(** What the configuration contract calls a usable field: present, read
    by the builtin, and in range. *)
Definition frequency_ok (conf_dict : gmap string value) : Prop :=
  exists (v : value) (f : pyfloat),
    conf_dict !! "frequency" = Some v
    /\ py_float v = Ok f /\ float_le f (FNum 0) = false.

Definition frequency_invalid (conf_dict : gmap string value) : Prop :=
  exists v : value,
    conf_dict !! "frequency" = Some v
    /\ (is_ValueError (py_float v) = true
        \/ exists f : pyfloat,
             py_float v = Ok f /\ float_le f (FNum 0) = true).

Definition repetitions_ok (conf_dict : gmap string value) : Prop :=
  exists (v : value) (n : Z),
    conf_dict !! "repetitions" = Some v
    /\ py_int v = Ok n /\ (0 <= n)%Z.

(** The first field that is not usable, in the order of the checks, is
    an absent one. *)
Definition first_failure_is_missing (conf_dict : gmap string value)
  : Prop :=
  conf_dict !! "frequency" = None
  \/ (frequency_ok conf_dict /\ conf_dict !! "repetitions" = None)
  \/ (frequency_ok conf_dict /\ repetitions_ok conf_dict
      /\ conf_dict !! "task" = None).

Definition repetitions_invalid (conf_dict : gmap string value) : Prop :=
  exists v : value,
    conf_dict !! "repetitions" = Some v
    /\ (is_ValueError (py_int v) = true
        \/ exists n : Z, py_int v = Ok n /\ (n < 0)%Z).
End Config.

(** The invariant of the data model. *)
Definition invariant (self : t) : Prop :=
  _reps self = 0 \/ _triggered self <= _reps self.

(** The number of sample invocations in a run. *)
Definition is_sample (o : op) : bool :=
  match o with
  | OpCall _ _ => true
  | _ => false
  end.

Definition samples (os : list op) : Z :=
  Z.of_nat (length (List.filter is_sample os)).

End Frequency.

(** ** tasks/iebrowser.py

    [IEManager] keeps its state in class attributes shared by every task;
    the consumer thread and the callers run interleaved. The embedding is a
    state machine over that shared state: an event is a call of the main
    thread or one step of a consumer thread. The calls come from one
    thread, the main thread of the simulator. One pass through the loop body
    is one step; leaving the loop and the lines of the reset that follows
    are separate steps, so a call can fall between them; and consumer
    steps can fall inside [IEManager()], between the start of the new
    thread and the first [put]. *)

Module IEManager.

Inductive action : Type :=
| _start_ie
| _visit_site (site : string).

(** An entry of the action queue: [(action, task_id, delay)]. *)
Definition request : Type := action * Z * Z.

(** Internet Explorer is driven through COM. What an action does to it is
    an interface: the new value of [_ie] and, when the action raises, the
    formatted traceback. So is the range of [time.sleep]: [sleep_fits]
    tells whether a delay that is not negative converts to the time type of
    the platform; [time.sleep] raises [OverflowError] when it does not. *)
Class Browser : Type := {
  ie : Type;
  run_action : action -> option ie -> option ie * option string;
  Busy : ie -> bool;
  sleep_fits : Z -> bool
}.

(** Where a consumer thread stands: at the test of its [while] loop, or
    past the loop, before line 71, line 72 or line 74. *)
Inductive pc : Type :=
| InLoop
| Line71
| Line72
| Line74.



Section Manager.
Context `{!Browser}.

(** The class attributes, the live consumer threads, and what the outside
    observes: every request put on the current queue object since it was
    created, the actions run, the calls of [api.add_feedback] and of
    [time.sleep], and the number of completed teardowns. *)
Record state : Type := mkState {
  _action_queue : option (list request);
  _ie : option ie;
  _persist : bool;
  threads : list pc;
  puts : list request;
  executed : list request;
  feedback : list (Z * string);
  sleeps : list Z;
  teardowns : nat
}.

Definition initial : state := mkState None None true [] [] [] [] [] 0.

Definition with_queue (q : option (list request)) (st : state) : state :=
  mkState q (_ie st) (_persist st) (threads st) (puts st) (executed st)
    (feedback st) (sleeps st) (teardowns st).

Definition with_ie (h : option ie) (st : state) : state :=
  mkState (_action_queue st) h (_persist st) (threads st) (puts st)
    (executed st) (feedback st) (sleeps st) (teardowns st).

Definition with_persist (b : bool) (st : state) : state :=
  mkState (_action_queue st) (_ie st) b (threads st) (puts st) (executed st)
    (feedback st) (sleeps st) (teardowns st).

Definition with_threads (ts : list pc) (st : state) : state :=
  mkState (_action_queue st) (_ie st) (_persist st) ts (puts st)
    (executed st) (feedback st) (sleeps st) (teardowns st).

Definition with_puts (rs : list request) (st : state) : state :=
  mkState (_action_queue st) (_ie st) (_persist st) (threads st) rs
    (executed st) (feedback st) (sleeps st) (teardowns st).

EXERCISE OBJECTIVE —
Each entry above needs to be output exactly.

FINISHED EXERCISE —
(** What the configuration contract calls a usable field: present, read
    by the builtin, and in range. *)
Definition frequency_ok (conf_dict : gmap string value) : Prop :=
  exists (v : value) (f : pyfloat),
    conf_dict !! "frequency" = Some v
    /\ py_float v = Ok f /\ float_le f (FNum 0) = false.

Definition frequency_invalid (conf_dict : gmap string value) : Prop :=
  exists v : value,
    conf_dict !! "frequency" = Some v
    /\ (is_ValueError (py_float v) = true
        \/ exists f : pyfloat,
             py_float v = Ok f /\ float_le f (FNum 0) = true).

Definition repetitions_ok (conf_dict : gmap string value) : Prop :=
  exists (v : value) (n : Z),
    conf_dict !! "repetitions" = Some v
    /\ py_int v = Ok n /\ (0 <= n)%Z.

(** The first field that is not usable, in the order of the checks, is
    an absent one. *)
Definition first_failure_is_missing (conf_dict : gmap string value)
  : Prop :=
  conf_dict !! "frequency" = None
  \/ (frequency_ok conf_dict /\ conf_dict !! "repetitions" = None)
  \/ (frequency_ok conf_dict /\ repetitions_ok conf_dict
      /\ conf_dict !! "task" = None).

Definition repetitions_invalid (conf_dict : gmap string value) : Prop :=
  exists v : value,
    conf_dict !! "repetitions" = Some v
    /\ (is_ValueError (py_int v) = true
        \/ exists n : Z, py_int v = Ok n /\ (n < 0)%Z).
End Config.

(** The invariant of the data model. *)
Definition invariant (self : t) : Prop :=
  _reps self = 0 \/ _triggered self <= _reps self.

(** The number of sample invocations in a run. *)
Definition is_sample (o : op) : bool :=
  match o with
  | OpCall _ _ => true
  | _ => false
  end.

Definition samples (os : list op) : Z :=
  Z.of_nat (length (List.filter is_sample os)).

End Frequency.

(** ** tasks/iebrowser.py

    [IEManager] keeps its state in class attributes shared by every task;
    the consumer thread and the callers run interleaved. The embedding is a
    state machine over that shared state: an event is a call of the main
    thread or one step of a consumer thread. The calls come from one
    thread, the main thread of the simulator. One pass through the loop body
    is one step; leaving the loop and the lines of the reset that follows
    are separate steps, so a call can fall between them; and consumer
    steps can fall inside [IEManager()], between the start of the new
    thread and the first [put]. *)

Module IEManager.

Inductive action : Type :=
| _start_ie
| _visit_site (site : string).

(** An entry of the action queue: [(action, task_id, delay)]. *)
Definition request : Type := action * Z * Z.

(** Internet Explorer is driven through COM. What an action does to it is
    an interface: the new value of [_ie] and, when the action raises, the
    formatted traceback. So is the range of [time.sleep]: [sleep_fits]
    tells whether a delay that is not negative converts to the time type of
    the platform; [time.sleep] raises [OverflowError] when it does not. *)
Class Browser : Type := {
  ie : Type;
  run_action : action -> option ie -> option ie * option string;
  Busy : ie -> bool;
  sleep_fits : Z -> bool
}.

(** Where a consumer thread stands: at the test of its [while] loop, or
    past the loop, before line 71, line 72 or line 74. *)
Inductive pc : Type :=
| InLoop
| Line71
| Line72
| Line74.



Section Manager.
Context `{!Browser}.

(** The class attributes, the live consumer threads, and what the outside
    observes: every request put on the current queue object since it was
    created, the actions run, the calls of [api.add_feedback] and of
    [time.sleep], and the number of completed teardowns. *)
Record state : Type := mkState {
  _action_queue : option (list request);
  _ie : option ie;
  _persist : bool;
  threads : list pc;
  puts : list request;
  executed : list request;
  feedback : list (Z * string);
  sleeps : list Z;
  teardowns : nat
}.

Definition initial : state := mkState None None true [] [] [] [] [] 0.

Definition with_queue (q : option (list request)) (st : state) : state :=
  mkState q (_ie st) (_persist st) (threads st) (puts st) (executed st)
    (feedback st) (sleeps st) (teardowns st).

Definition with_ie (h : option ie) (st : state) : state :=
  mkState (_action_queue st) h (_persist st) (threads st) (puts st)
    (executed st) (feedback st) (sleeps st) (teardowns st).

Definition with_persist (b : bool) (st : state) : state :=
  mkState (_action_queue st) (_ie st) b (threads st) (puts st) (executed st)
    (feedback st) (sleeps st) (teardowns st).

Definition with_threads (ts : list pc) (st : state) : state :=
  mkState (_action_queue st) (_ie st) (_persist st) ts (puts st)
    (executed st) (feedback st) (sleeps st) (teardowns st).

Definition with_puts (rs : list request) (st : state) : state :=
  mkState (_action_queue st) (_ie st) (_persist st) (threads st) rs
    (executed st) (feedback st) (sleeps st) (teardowns st).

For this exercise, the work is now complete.